Energy prices have surged throughout 2022 to record highs, driven by the volatility created by Russian’s invasion of Ukraine. As such, there has been a push to increase domestic productions, with Truss also announcing a new target for the UK to be a net exporter by 2040.
“In light of Putin’s illegal invasion of Ukraine and weaponisation of energy, strengthening our energy security is an absolute priority, and – as the Prime Minister said – we are going to ensure the UK is a net energy exporter by 2040,” said Business and Energy Secretary Jacob Rees-Mogg.
“To get there we will need to explore all avenues available to us through solar, wind, oil and gas production – so it’s right that we’ve lifted the pause to realise any potential sources of domestic gas.”
The change to the moratorium has been met by significant criticism by opposition groups, environmental organisations, those in the energy industry and those in Rees-Mogg’s own party.
Additionally, recent government polling found just 17% of the public support fracking – dramatically lower than technologies like solar, which is popular with over 80% of the public.
The end to the moratorium coincides with the British Geological Survey publishing its scientific review of shale gas extraction, which was commissioned earlier this year by the government. This highlighted the limited understanding of UK geology and onshore shale resources currently, as well as the challenges to modelling the complex geology found in the country.
“There have only been 3 test wells which have been hydraulically fractured in the UK to date,” the government noted in a statement.
“It is clear that we need more sites drilled in order to gather better data and improve the evidence base and we are aware that some developers are keen to assist with this process.”
Along with the change to the moratorium on fracking, the government has also confirmed its support for a new oil and gas licensing round, which it expects to be launched by the North Sea Transition Authority (NSTA) in early October.
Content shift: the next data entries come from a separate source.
(** [delays] are the waits that are left; the recursion is the loop over the attempts. *)
Fixpoint attemptStep (env : Env) (job : Job) (st : JobWorkflowStep) (stepRef : option JobEventStep) (options : UpdateOptions) (managed : list string)
    (delays : list Duration) (attempt : nat) : M (updateStepResult * option goError) :=
  let maxAttempts := (attempt + length delays)%nat in
  do! oc := runUpdateWorkflowStep env st options managed in
  do! _ := publishProgress env job st stepRef (oc_progress oc) in
  let output := oc_output oc in
  let message := updateStepMessage ToLower "Output" st in
  let message := if (1 <? attempt)%nat then TrimSuffix message "." +:+ " Attempt " +:+ pretty attempt +:+ "/" +:+ pretty maxAttempts +:+ "." else message in
  do! _ := (if str_empty (trim_space output) then returns tt else publish env job "job_log" message (trim_space output) stepRef) in
  let done := mkStepResult attempt output in
  match oc_err oc, delays with
  | None, _ => returns (done, None)
  | Some err, [] => returns (done, Some err)
  | Some err, delay :: rest =>
    do! ctx := contextError in
    if negb (isRetryableUpdateStepError ToLower ctx output err) then returns (done, Some err)
    else
      do! _ := publish env job "job_warning"
        (maintenanceActionLabel (step_action st) +:+ " attempt " +:+ pretty attempt +:+ "/" +:+ pretty maxAttempts +:+ " failed for " +:+ updateStepTarget st +:+
         "; retrying in " +:+ durationText delay +:+ ".")
        (summarizeMaintenanceError output err) stepRef in
      do! waited := waitForRetry env in
      match waited with Some waitErr => returns (done, Some waitErr) | None => attemptStep env job st stepRef options managed rest (S attempt) end
  end.
Definition retryDelays (st : JobWorkflowStep) : list Duration := if str_in (step_action st) ["pull"; "build"] then defaultUpdateStepRetryDelays else [].
Definition runUpdateWorkflowStepWithRetry (env : Env) (job : Job) (workflow : list JobWorkflowStep) (index : nat) (st : JobWorkflowStep) (options : UpdateOptions) (managed : list string)
    : M (updateStepResult * option goError) :=
  attemptStep env job st (workflowStepRef workflow index) options managed (retryDelays st) 1.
This is expected to lead to 100 new licenses spread across a number of new ‘blocks’ of the UK Continental Shelf. These licenses will allow developers to search for commercially viable oil and gas sources, and will still require regulatory approval for any activities conducted within the licensed areas.
Along with the end to the moratorium on fracking and the oil and gas licensing round, Truss committed to drive forward the acceleration of new sources of energy supply including nuclear, wind and solar, when she addressed the House of Commons earlier this month.
No further details have yet been released as to what form this support will take.